__PROBLEM STATEMENT__. Your answer must hold only the lines below from the line containing "a = nx h !! a) ->" through the line containing "and do not overlap;", each reproduced exactly.

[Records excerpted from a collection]
<<<<
(** *** Traversal *)

(** A ring seen from another of its nodes. *)
Lemma dlist_rotate h hd l1 x l2 :
  dlist h hd (l1 ++ x :: l2) -> dlist h x (l2 ++ hd :: l1).
Proof.
  intros [Hnd Hp]. split.
  - change (NoDup ((hd :: l1) ++ (x :: l2))) in Hnd.
    rewrite Permutation_app_comm in Hnd. exact Hnd.
  - apply path_cons_snoc in Hp as (P1 & L & P2). cbn [app] in P2.
    apply path_app in P2 as (P3 & L3 & _).
    rewrite <- app_assoc. cbn [app]. apply path_app. split_and!; [done|done|].
    apply path_app. done.
Qed.

(** The cursor of a traversal: the node that starts the rest [l2], or the head. *)
Lemma dlist_cursor h hd l1 l2 :
  dlist h hd (l1 ++ l2) -> heado hd l2 = hd <-> l2 = [].
Proof.
  intros [Hnd _]. destruct l2 as [|x l2]; [done|]. split; [|done]. cbn. intros ->.
  apply NoDup_cons in Hnd as [Hnd _]. set_solver.
Qed.

Lemma dlist_cursor_prev h hd l1 l2 :
  dlist h hd (l1 ++ l2) -> lasto hd l1 = hd <-> l1 = [].
Proof.
  intros [Hnd _]. split; [|by intros ->]. destruct l1 as [|x l1]; [done|].
  rewrite lasto_cons. pose proof (lasto_elem x l1) as Hin. intros E. rewrite E in Hin.
  apply NoDup_cons in Hnd as [Hnd _]. set_solver.
Qed.

Lemma wp_list_for_each_nodes h hd l (Q : list Z -> lheap -> Prop) :
  dlist h hd l -> Q l h -> wp (list_for_each_nodes hd) Q h.
Proof.
  intros Hd HQ. unfold list_for_each_nodes. wp_simpl.
  eapply wp_rd_next; [by eapply dlist_first|].
  apply (wp_loop _ (fun '(pos, seen) s => s = h /\ exists l2,
           l = rev seen ++ l2 /\ pos = heado hd l2)
         (fun '(pos, seen) _ => length l - length seen)%nat).
  - intros [pos seen] s (-> & l2 & El & ->). destruct l2 as [|x l2].
    + cbn. rewrite Z.eqb_refl. wp_simpl. by rewrite El, app_nil_r in HQ.
    + rewrite El in Hd. destruct (Z.eqb_spec (heado hd (x :: l2)) hd) as [E|E].
      { apply (dlist_cursor _ _ _ _ Hd) in E. done. }
      wp_simpl. eapply wp_rd_next; [apply (dlist_links _ _ _ _ _ Hd)|]. wp_simpl.
      split; [split; [done|]|].
      * exists l2. cbn [rev]. by rewrite <- app_assoc.
      * rewrite El, length_app, length_rev. cbn. lia.
  - split; [done|]. exists l. done.
  - pose proof (dlist_length _ _ _ Hd). unfold walk_fuel. cbn. lia.
Qed.

(** *** Families of rings

    The abstract state that the other components see: a map from list heads
    to the sequences of nodes behind them. *)
Record lists (h : lheap) (f : gmap Z (list Z)) : Prop := {
  lists_ring : forall hd l, f !! hd = Some l -> dlist h hd l;
  lists_disj : forall hd1 l1 hd2 l2 a,
    f !! hd1 = Some l1 -> f !! hd2 = Some l2 ->
    a ∈ hd1 :: l1 -> a ∈ hd2 :: l2 -> hd1 = hd2
}.

(** An allocated node that is in none of the rings. *)
Definition loose (h : lheap) (f : gmap Z (list Z)) (a : Z) : Prop :=
  node h a /\ forall hd l, f !! hd = Some l -> a ∉ hd :: l.

Lemma lists_update h h' f hd l l' X :
  lists h f -> f !! hd = Some l -> dlist h' hd l' -> same_out X h h' ->
  (forall a, a ∈ X -> a ∈ hd :: l \/ loose h f a) ->
  (forall a, a ∈ l' -> a ∈ l \/ loose h f a) ->
  lists h' (<[hd := l']> f).
Proof.
  intros [Hr Hd] Hf Hnew Hs HX Hl'. split.
  - intros hd2 l2. rewrite lookup_insert. case_decide as E.
    + intros [= <-]. by subst.
    + intros H2. eapply dlist_frame; [exact Hs| |by apply Hr].
      intros a Ha Hin. destruct (HX a Ha) as [H1|[_ H1]].
      * apply E. by eapply Hd.
      * by apply (H1 hd2 l2).
  - assert (Hkey : forall hd2 l2 a, hd ≠ hd2 -> f !! hd2 = Some l2 ->
        a ∈ hd :: l' -> a ∉ hd2 :: l2).
    { intros hd2 l2 a E H2 [->|Ha]%elem_of_cons Hin.
      - apply E. apply (Hd hd l hd2 l2 hd); [done|done|set_solver|done].
      - destruct (Hl' a Ha) as [H1|[_ H1]]; [|by apply (H1 hd2 l2)].
        apply E. apply (Hd hd l hd2 l2 a); [done|done|set_solver|done]. }
    intros hd1 l1 hd2 l2 a. rewrite !lookup_insert. repeat case_decide; subst.
    + done.
    + intros [= <-] H2 Ha1 Ha2. exfalso. by eapply Hkey.
    + intros H1 [= <-] Ha1 Ha2. exfalso. by eapply (Hkey hd1).
    + apply Hd.
Qed.

Lemma lists_new_ring h h' f hd :
  lists h f -> loose h f hd -> dlist h' hd [] -> same_out [hd] h h' ->
  lists h' (<[hd := []]> f).
Proof.
  intros [Hr Hd] [_ Hl] Hnew Hs. split.
  - intros hd2 l2. rewrite lookup_insert. case_decide as E; [by intros [= <-]; subst|].
    intros H2. eapply dlist_frame; [exact Hs| |by apply Hr].
    intros a ->%list_elem_of_singleton. by apply Hl.
  - intros hd1 l1 hd2 l2 a. rewrite !lookup_insert. repeat case_decide; subst; [done| | |apply Hd].
    + intros [= <-] H2 ->%list_elem_of_singleton Ha2. by destruct (Hl hd2 l2 H2).
    + intros H1 [= <-] Ha1 ->%list_elem_of_singleton. by destruct (Hl hd1 l1 H1).
Qed.

Lemma lists_neq h f hd1 l1 hd2 l2 :
  lists h f -> f !! hd1 = Some l1 -> f !! hd2 = Some l2 -> hd1 ≠ hd2 ->
  forall a, a ∈ hd1 :: l1 -> a ∉ hd2 :: l2.
Proof. intros Hl H1 H2 Hne a Ha1 Ha2. by eapply Hne, lists_disj. Qed.

(** What the clients use: an operation takes the family to the family with
    one sequence changed, and touches only nodes of that ring and the node
    given to it. *)
Section Family.
Context (h : lheap) (f : gmap Z (list Z)) (Hf : lists h f).
Implicit Types (hd new x : Z) (Q : unit -> lheap -> Prop).

Lemma fam_INIT_LIST_HEAD hd Q :
  loose h f hd ->
  (forall h', lists h' (<[hd := []]> f) -> same_out [hd] h h' -> Q tt h') ->
  wp (INIT_LIST_HEAD hd) Q h.
Proof.
  intros Hl HQ. apply wp_INIT_LIST_HEAD; [apply Hl|]. intros h' H1 H2.
  apply HQ; [by eapply lists_new_ring|done].
Qed.

Lemma fam_list_add hd l new Q :
  f !! hd = Some l -> loose h f new ->
  (forall h', lists h' (<[hd := new :: l]> f) -> same_out (new :: hd :: l) h h' -> Q tt h') ->
  wp (list_add new hd) Q h.
Proof.
  intros Hl Hn HQ. eapply wp_list_add; [by eapply lists_ring|by apply Hn|apply Hn|].
  intros h' H1 H2. apply HQ; [|done].
  eapply lists_update; [done|done|done|exact H2| |]; set_solver.
Qed.

Lemma fam_list_add_tail hd l new Q :
  f !! hd = Some l -> loose h f new ->
  (forall h', lists h' (<[hd := l ++ [new]]> f) -> same_out (new :: hd :: l) h h' -> Q tt h') ->
  wp (list_add_tail new hd) Q h.
Proof.
  intros Hl Hn HQ. eapply wp_list_add_tail; [by eapply lists_ring|by apply Hn|apply Hn|].
  intros h' H1 H2. apply HQ; [|done].
  eapply lists_update; [done|done|done|exact H2| |]; set_solver.
Qed.

Lemma fam_list_add_after hd l1 x l2 new Q :
  f !! hd = Some (l1 ++ x :: l2) -> loose h f new ->
  (forall h', lists h' (<[hd := l1 ++ x :: new :: l2]> f) ->
     same_out (new :: hd :: l1 ++ x :: l2) h h' -> Q tt h') ->
  wp (list_add new x) Q h.
Proof.
  intros Hl Hn HQ. eapply wp_list_add_after; [by eapply lists_ring|by apply Hn|apply Hn|].
  intros h' H1 H2. apply HQ; [|done].
  eapply lists_update; [done|done|done|exact H2| |]; set_solver.
Qed.

Lemma fam_list_add_before hd l1 x l2 new Q :
  f !! hd = Some (l1 ++ x :: l2) -> loose h f new ->
  (forall h', lists h' (<[hd := l1 ++ new :: x :: l2]> f) ->
     same_out (new :: hd :: l1 ++ x :: l2) h h' -> Q tt h') ->
  wp (list_add_tail new x) Q h.
Proof.
  intros Hl Hn HQ. eapply wp_list_add_before; [by eapply lists_ring|by apply Hn|apply Hn|].
  intros h' H1 H2. apply HQ; [|done].
  eapply lists_update; [done|done|done|exact H2| |]; set_solver.
Qed.
(* ===== verification/KListMulti.v ===== *)
(** * list.h, continued: routines that relink several nodes or two rings

    Replacement, splicing and cutting of rings; same heap and predicates as
    [KList]. *)

From S2P Require Import Prelude KList.

(** *** Replacement, splicing and cutting *)

(** The stores of a routine that relinks one gap leave the two sides of the
    gap as they were. *)
Lemma path_sides h h' hd l1 l2 :
  NoDup (hd :: l1 ++ l2) ->
  (forall a, a ∈ hd :: l1 ++ l2 -> a ≠ lasto hd l1 -> nx h' !! a = nx h !! a) ->
  (forall a, a ∈ hd :: l1 ++ l2 -> a ≠ heado hd l2 -> pv h' !! a = pv h !! a) ->
  path h (hd :: l1) -> path h (l2 ++ [hd]) ->
  path h' (hd :: l1) /\ path h' (l2 ++ [hd]).
Proof.
  intros Hnd Hn Hp P1 P2.
  destruct (gap_ends hd l1 l2 Hnd) as (Hpl & Hnl & Hnd1 & Hnd2 & _ & _).
  split.
  - eapply path_prefix_frame; [| |done|exact P1].
    + intros a Ha. apply Hn. set_solver.
    + intros a Ha. apply Hp; [set_solver|]. intros ->. done.
  - eapply path_suffix_frame; [| |done|exact P2].
    + intros a Ha. apply Hn; [set_solver|]. intros ->. done.
    + intros a Ha. apply Hp. set_solver.
Qed.
(* ===== verification/PageAlloc.v ===== *)
(** * mm/page_alloc.c: the buddy allocator of pages

    A [struct page] per page frame, in an array at [memmap_pages]; free blocks
    of [2^order] pages hang with their first [struct page] on the free list of
    their order.  [buddy_inv] says that the free blocks lie in the managed range
    and do not overlap; [free_idx] is the pages they hold. *)

From S2P Require Import Prelude KList Bitops KState Sched Timer Semaphore Env.

Definition PAGE_SHIFT : Z := 12.
Definition PAGE_SIZE : Z := 4096.
(** [~(PAGE_SIZE - 1)] on 32 bits *)
Definition PAGE_MASK : Z := 4294963200.
Definition MAX_ORDER : Z := 11.
(** [sizeof(struct page)] *)
Definition page_size : Z := 24.

Definition PAGE_BUDDY_MAPCOUNT_VALUE : Z := -128.

(** Pointer arithmetic on [struct page *], and [&page->list]. *)
Definition page_plus (p k : Z) : Z := u32 (p + page_size * k).
Definition page_list (p : Z) : Z := p + 4.
Definition page_of_list (a : Z) : Z := a - 4.

Definition on_mm {A} (m : M mm_st A) : M kst A := zoom mm set_mm m.

Definition set_pages (v : gmap Z page) (m : mm_st) : mm_st :=
  mk_mm (memmap_pages m) (zone_start_pfn m) (spanned_pages m) (managed_pages m) (nr_free m) v (slobs m).
Definition set_nr_free (v : list Z) (m : mm_st) : mm_st :=
  mk_mm (memmap_pages m) (zone_start_pfn m) (spanned_pages m) (managed_pages m) v (pages m) (slobs m).
Definition set_slobs (v : gmap Z Z) (m : mm_st) : mm_st :=
  mk_mm (memmap_pages m) (zone_start_pfn m) (spanned_pages m) (managed_pages m) (nr_free m) (pages m) v.

Definition rd_page (p : Z) : M kst page :=
  on_mm (m <- gets pages ;; lift_opt (bad_ptr p) (m !! p)).
Definition wr_page (p : Z) (g : page -> page) : M kst unit :=
  pg <- rd_page p ;; on_mm (modify (fun m => set_pages (<[p := g pg]> (pages m)) m)).

Definition with_index (v : Z) (pg : page) : page := mk_page (pg_flags pg) v (pg_units pg) (pg_private pg).
Definition with_units (v : Z) (pg : page) : page := mk_page (pg_flags pg) (pg_index pg) v (pg_private pg).
Definition with_private (v : Z) (pg : page) : page := mk_page (pg_flags pg) (pg_index pg) (pg_units pg) v.

(** [zone->free_area[order].nr_free += d] *)
Definition add_nr_free (order d : Z) : M kst unit :=
  on_mm (l <- gets nr_free ;;
         n <- lift_opt (BadIndex order) (if order <? 0 then None else l !! Z.to_nat order) ;;
         modify (fun m => set_nr_free (<[Z.to_nat order := u32 (n + d)]> (nr_free m)) m)).

(** include/mm/page_alloc.h *)
Definition page_order (p : Z) : M kst Z := pg <- rd_page p ;; ret (pg_private pg).
Definition PageBuddy (p : Z) : M kst bool :=
  pg <- rd_page p ;; ret (pg_units pg =? PAGE_BUDDY_MAPCOUNT_VALUE).
Definition __SetPageBuddy (p : Z) : M kst unit := wr_page p (with_units PAGE_BUDDY_MAPCOUNT_VALUE).
Definition __ClearPageBuddy (p : Z) : M kst unit := wr_page p (with_units (-1)).

Definition set_page_order (p order : Z) : M kst unit :=
  wr_page p (with_private order) ;;; __SetPageBuddy p.
Definition rmv_page_order (p : Z) : M kst unit :=
  wr_page p (with_private 0) ;;; __ClearPageBuddy p.

(** include/arch/arm/arch.h: [32 - __clz(x)] *)
Definition __clz (x : Z) : Z := let x := u32 x in if x =? 0 then 32 else 31 - Z.log2 x.
Definition fls (x : Z) : Z := 32 - __clz x.

Definition get_order (size : Z) : Z :=
  let size := u32 (size - 1) in
  let size := Z.shiftr size PAGE_SHIFT in
  fls size.

Section PageAlloc.
Context (E : env).

(** [&zone->free_area[order].free_list], [&zone->lock] *)
Definition free_list (order : Z) : Z := zones E + 12 + 12 * order.
Definition zone_lock : Z := zones E + 144.

Definition insert_to_free_area (page page_num : Z) : M kst unit :=
  loop (S (S (Z.to_nat page_num) + 11))%nat (fun '(order, cur_page, cur_num) =>
      let element_num := u32 (Z.shiftl 1 order) in
      '(order, cur_page, cur_num) <-
        (if element_num <=? cur_num then
           on_links (INIT_LIST_HEAD (page_list cur_page)) ;;;
           on_links (list_add_tail (page_list cur_page) (free_list order)) ;;;
           add_nr_free order 1 ;;;
           ret (order, page_plus cur_page element_num, u32 (cur_num - element_num))
         else ret (if 0 <? order then order - 1 else order, cur_page, cur_num)) ;;
      if 0 <? s32 cur_num then ret (inl (order, cur_page, cur_num)) else ret (inr tt))
    (MAX_ORDER - 1, page, page_num).

Definition page_alloc_init (addr size : Z) : M kst unit :=
  if NULL =? addr then ret tt else
  let addr_origin := addr in
  let addr := Z.land (u32 (addr + PAGE_SIZE - 1)) PAGE_MASK in
  let size := Z.land (u32 (size - u32 (addr - addr_origin))) PAGE_MASK in
  let spanned := Z.shiftr size PAGE_SHIFT in
  on_mm (modify (fun m => mk_mm (memmap_pages m) (Z.shiftr addr PAGE_SHIFT) spanned
                            (managed_pages m) (nr_free m) (pages m) (slobs m))) ;;;
  loop 12 (fun i => if i <? MAX_ORDER then on_links (INIT_LIST_HEAD (free_list i)) ;;; ret (inl (i + 1))
                    else ret (inr tt)) 0 ;;;
  let used_pages := u32 (Z.shiftr (u32 (spanned * page_size)) PAGE_SHIFT + 1) in
  let managed := u32 (spanned - used_pages) in
  on_mm (modify (fun m => mk_mm (memmap_pages m) (zone_start_pfn m) (spanned_pages m) managed
                            (nr_free m) (pages m) (slobs m))) ;;;
  sema_init zone_lock 1 ;;;
  on_mm (modify (fun m => mk_mm addr (zone_start_pfn m) (spanned_pages m) (managed_pages m)
                            (nr_free m) (pages m) (slobs m))) ;;;
  loop (S (Z.to_nat managed)) (fun i =>
      if i <? managed then
        wr_page (page_plus addr i) (fun _ => mk_page [0] i 0 0) ;;; ret (inl (i + 1))
      else ret (inr tt)) 0 ;;;
  insert_to_free_area (page_plus addr used_pages) managed.

(** [area] is [&zone->free_area[high]] all along. *)
Definition expand (page low high : Z) : M kst unit :=
  loop 12 (fun '(high, size) =>
      if low <? high then
        let high := high - 1 in
        let size := Z.shiftr size 1 in
        let half := page_plus page size in
        on_links (list_add (page_list half) (free_list high)) ;;;
        add_nr_free high 1 ;;;
        set_page_order half high ;;;
        ret (inl (high, size))
      else ret (inr tt)) (high, u32 (Z.shiftl 1 high)).

Definition __rmqueue (order : Z) : M kst Z :=
  loop 12 (fun current_order =>
      if current_order <? MAX_ORDER then
        e <- on_links (list_empty (free_list current_order)) ;;
        if (e : bool) then ret (inl (current_order + 1)) else
        a <- on_links (rd_next (free_list current_order)) ;;
        let page := page_of_list a in
        on_links (list_del (page_list page)) ;;;
        rmv_page_order page ;;;
        add_nr_free current_order (-1) ;;;
        expand page order current_order ;;;
        wr_page page (with_private order) ;;;
        ret (inr page)
      else ret (inr NULL)) order.

Definition page_address (page : Z) : M kst Z :=
  base <- gets (fun s => memmap_pages (mm s)) ;;
  let page_idx := u32 ((page - base) / page_size) in
  ret (u32 (base + u32 (Z.shiftl page_idx PAGE_SHIFT))).

Definition alloc_pages (size : Z) : M kst Z :=
  let order := get_order size in
  if MAX_ORDER <=? order then ret NULL else
  down E zone_lock ;;;
  page <- __rmqueue order ;;
  up zone_lock ;;;
  ret page.

Definition __find_buddy_index (page_idx order : Z) : Z := Z.lxor page_idx (Z.shiftl 1 order).

Definition page_is_buddy (buddy order : Z) : M kst bool :=
  b <- PageBuddy buddy ;;
  if (b : bool) then o <- page_order buddy ;; ret (o =? order) else ret false.

Definition free_one_page (page order : Z) : M kst unit :=
  pg <- rd_page page ;;
  '(page, order) <- loop 12 (fun '(page, page_idx, order) =>
      if order <? MAX_ORDER - 1 then
        let buddy_idx := __find_buddy_index page_idx order in
        let buddy := page_plus page (buddy_idx - page_idx) in
        b <- page_is_buddy buddy order ;;
        if negb b then ret (inr (page, order)) else
        on_links (list_del (page_list buddy)) ;;;
        add_nr_free order (-1) ;;;
        rmv_page_order buddy ;;;
        let combined_idx := Z.land buddy_idx page_idx in
        ret (inl (page_plus page (combined_idx - page_idx), combined_idx, order + 1))
      else ret (inr (page, order))) (page, pg_index pg, order) ;;
  set_page_order page order ;;;
  on_links (list_add (page_list page) (free_list order)) ;;;
  add_nr_free order 1.

Definition __free_pages (page order : Z) : M kst unit :=
  down E zone_lock ;;; free_one_page page order ;;; up zone_lock.

Definition virt_to_page (addr : Z) : M kst Z :=
  let pfn := Z.shiftr (u32 addr) PAGE_SHIFT in
  m <- gets mm ;;
  if (u32 (zone_start_pfn m + spanned_pages m) <? pfn) || (pfn <? zone_start_pfn m) then ret NULL
  else ret (page_plus (memmap_pages m) (u32 (pfn - zone_start_pfn m))).

Definition free_pages (addr : Z) : M kst unit :=
  if 0 =? addr then ret tt else
  page <- virt_to_page addr ;;
  if negb (NULL =? page) then
    pg <- rd_page page ;;
    __free_pages page (pg_private pg)
  else ret tt.
End PageAlloc.

(** ** Symbolic execution *)

Lemma wp_rd_page s p pg (Q : page -> kst -> Prop) :
  pages (mm s) !! p = Some pg -> Q pg s -> wp (rd_page p) Q s.
Proof.
  intros H HQ. unfold rd_page, on_mm. wp_simpl. rewrite H. wp_simpl. by destruct s.
Qed.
>>>>
__RESULT FOR THIS EXERCISE__.
  (forall a, a ∈ hd :: l1 ++ l2 -> a ≠ lasto hd l1 -> nx h' !! a = nx h !! a) ->
  (forall a, a ∈ hd :: l1 ++ l2 -> a ≠ heado hd l2 -> pv h' !! a = pv h !! a) ->
  path h (hd :: l1) -> path h (l2 ++ [hd]) ->
  path h' (hd :: l1) /\ path h' (l2 ++ [hd]).
Proof.
  intros Hnd Hn Hp P1 P2.
  destruct (gap_ends hd l1 l2 Hnd) as (Hpl & Hnl & Hnd1 & Hnd2 & _ & _).
  split.
  - eapply path_prefix_frame; [| |done|exact P1].
    + intros a Ha. apply Hn. set_solver.
    + intros a Ha. apply Hp; [set_solver|]. intros ->. done.
  - eapply path_suffix_frame; [| |done|exact P2].
    + intros a Ha. apply Hn; [set_solver|]. intros ->. done.
    + intros a Ha. apply Hp. set_solver.
Qed.
(* ===== verification/PageAlloc.v ===== *)
(** * mm/page_alloc.c: the buddy allocator of pages

    A [struct page] per page frame, in an array at [memmap_pages]; free blocks
    of [2^order] pages hang with their first [struct page] on the free list of
    their order.  [buddy_inv] says that the free blocks lie in the managed range
    and do not overlap; [free_idx] is the pages they hold. *)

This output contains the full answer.